In a submission published today, Ryan said the bill amounted to a "serious diminution in accountability" and urged the government to add a requirement for the entities to submit 10-year plans for auditing as is done with councils' Long-Term Plans.
"WSEs cannot be held to account by ratepayers like local authorities are, nor can they be held accountable by Parliament because they are not Crown entities," he wrote.
Ryan said auditing provided Parliament and the public with assurances, and while the WSEs were variously accountable - through annual reporting to a Regional Representative Group (RRG), oversight by the minister, and engagement practices with communities - there was no equivalent requirement for auditing of planning documents.
He noted that only the annual financial statements and the statement of service delivery performance in the WSEs' annual report were subject to audits.
"For WSEs to be genuinely accountable to local communities, engagement must be coherent, consistent, and integrated with the WSEs' planning and reporting requirements.
"The bill does not currently clearly link the findings from the consumer engagement stocktake with corresponding reporting requirements, such as the statement of intent.

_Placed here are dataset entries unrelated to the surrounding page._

Lemma decompose_query_empty_sub_query_witness :
  (openai_chat (decompose_prompt (py "hiking")) (one_reply quoted_nothing_reply)).1
  = Ok (Some quoted_nothing_reply)
  ∧ [PyStr.dquote; PyStr.dquote] ∈ PyStr.split PyStr.nl quoted_nothing_reply
  ∧ quotes_only [PyStr.dquote; PyStr.dquote]
  ∧ ∃ sub_queries w',
      decompose_query (py "hiking") (one_reply quoted_nothing_reply) = (Ok sub_queries, w')
      ∧ [] ∈ sub_queries.
Proof.
  assert (quotes_only [PyStr.dquote; PyStr.dquote]) as Hquotes.
  { split; [done|]. by repeat constructor. }
  assert ([PyStr.dquote; PyStr.dquote] ∈ PyStr.split PyStr.nl quoted_nothing_reply)
    as Hline.
  { vm_compute. apply elem_of_cons. right. apply elem_of_cons. by left. }
  split; [reflexivity|]. split; [done|]. split; [done|].
  apply (decompose_query_empty_sub_query (py "hiking") quoted_nothing_reply
           [PyStr.dquote; PyStr.dquote] (one_reply quoted_nothing_reply));
    [reflexivity|done|done].
Defined.

(** The scenarios of the description. *)

Example dedupe_scenario :
  dedupeAndSelect [only_link "a"; only_link "b"; only_link "a"; only_link "c"] 2
  = Ok [only_link "a"; only_link "b"].
Proof. by vm_compute. Qed.

Example decompose_fails_scenario :
  (decompose_query (py "best hiking trails") only_synthesis_works).1
  = Ok [py "best hiking trails"].
Proof. reflexivity. Qed.

Example quoted_nothing_scenario :
  (decompose_query (py "hiking") (one_reply quoted_nothing_reply)).1
  = Ok [py "state park trails"; []].
Proof. reflexivity. Qed.

Example two_line_scenario :
  parse_queries two_line_reply = [py "state park trails"; py "trail maps"].
Proof. reflexivity. Qed.

(** Every stage before the synthesis fails, and the answer is still the
    one of the synthesis. *)
Example only_synthesis_scenario :
  (web_search_task (py "best hiking trails") only_synthesis_works).1
  = Ok (Some (py "no sources")).
Proof. by vm_compute. Qed.

(** The second result has no link and is kept once: its fetch has no
    URL to ask and raises. The third repeats the link of the first and
    is dropped. The fetch of the fourth times out. Both failures leave
    an empty content. *)
Example busy_scenario :
  (enriched_results (py "hiking") busy_world).1
  = Ok [ <["content" := Some (py "many trails")]>
           (to_search_result (ddg "Parks" "https://a.example" "about parks"));
         <["content" := Some []]> (to_search_result (ddg_no_href "Lost" "no address"));
         <["content" := Some []]>
           (to_search_result (ddg "Maps" "https://b.example" "about maps")) ].
Proof. by vm_compute. Qed.

(** Two results without [href] and with different titles: the second
    is dropped. *)
Example linkless_scenario :
  dedupe_by_link
    [ to_search_result (ddg_no_href "Lost" "no address");
      to_search_result (ddg "Parks" "https://a.example" "about parks");
      to_search_result (ddg_no_href "Elsewhere" "no address either") ]
  = Ok [ to_search_result (ddg_no_href "Lost" "no address");
         to_search_result (ddg "Parks" "https://a.example" "about parks") ].
Proof. by vm_compute. Qed.

(** A status of 100 or 302 is no failure for the status check; one of
    404 or 503 is. *)
Example raise_for_status_ex :
  raise_for_status {| status_code := 100; text := [] |} = Ok ()
  ∧ raise_for_status {| status_code := 302; text := [] |} = Ok ()
  ∧ raise_for_status {| status_code := 404; text := [] |}
    = Raise (LibraryError "HTTPError" [])
  ∧ raise_for_status {| status_code := 503; text := [] |}
    = Raise (LibraryError "HTTPError" []).
Proof. by split_and!. Qed.

(** * Further properties of the pipeline *)

(** ** The context handed to the model *)

Section Context.
Implicit Types (res : search_result) (l : list search_result) (context : pystr).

There are also some limitations in the accessibility of the mechanisms proposed for public reporting."
He recommended adding a requirement for the WSEs to publish a 10-year-plan, equivalent to councils' long-term plans, that his office would audit.
Along with minor wording changes, other concerns included a loss of the ability for the Internal Affairs' local government secretary to set water service performance measures, Ryan saying this would limit the quality of publicly available information.
The roles of the RRGs and boards of the entities may also overlap and should be more clearly defined, and some reporting arrangements could be simplified, as could the WSEs role within the wider infrastructure system.
National has pledged to repeal the reforms, and its local government spokesperson Simon Watts said the auditor-general's submission was a "scathing indictment" of Labour's model.
"The government arrogantly ignored the criticism of local communities and National when it was told these reforms were unaccountable and not transparent, and now they are being confronted with the reality," he said.
"Labour must accept they've got it wrong. Three Waters is not only unpopular, it is broken. The government cannot now continue to ignore the critics of their reforms, and the public ... it's time for the government to admit it was wrong and start again."
ACT has also pledged repeal, and its own spokesperson - Simon Court - said the submission should be "the final nail in the coffin".
"This adds to the mountain of negative feedback Labour has received on this policy. Councils and ratepayers have rejected Three Waters because central government is barging in and taking control of their assets. Labour is bulldozing through all opposition though," he said.
"The worst aspect of the reforms is divisive co-governance. It's totally inappropriate to give iwi a seat at the table just because of who their ancestors were. All New Zealanders want clean and safe water, not just iwi. This issue isn't solved by separating stormwater," he said.
Minister of Infrastructure Grant Robertson said he had not yet read the auditor-general's submission, but the structural changes would mean significant change in the type of accountability arrangements for water services.
He maintained the government's goal was to ensure the entities were accountable to their communities.
"We'll look at a way of doing that but the overall premise that this is taking away from communities, we obviously disagree with that because they still are the ultimate owners of these assets," he said.
"We will have [accountability] via the representative groups that appoint members of their board, that also set their performance expectations documents, and no doubt all of those local authorities involved in that will have some considerable say and influence."
Ryan said his comments were intended to help ensure the reforms were supported by well functioning governance and accountability arrangements, but the bill as drafted could have "an adverse effect on public accountability, transparency, and organisational performance".
"I recognise that further legislation is to come, and have recorded my concerns here ahead of that."
Some 88,324 written submissions on the bill were lodged. Submitters will also present in person, in a series of hearings around the country - in Hawke's Bay, Nelson, Hamilton, Christchurch, Auckland and Dunedin - between 15 and 18 August.
The bill is expected to pass through the Parliamentary process by the end of the year, but not before the local body elections in October.
A second bill is expected to be introduced this year and passed next year ahead of the general election, with the new entities slated to take over water management from July 2024.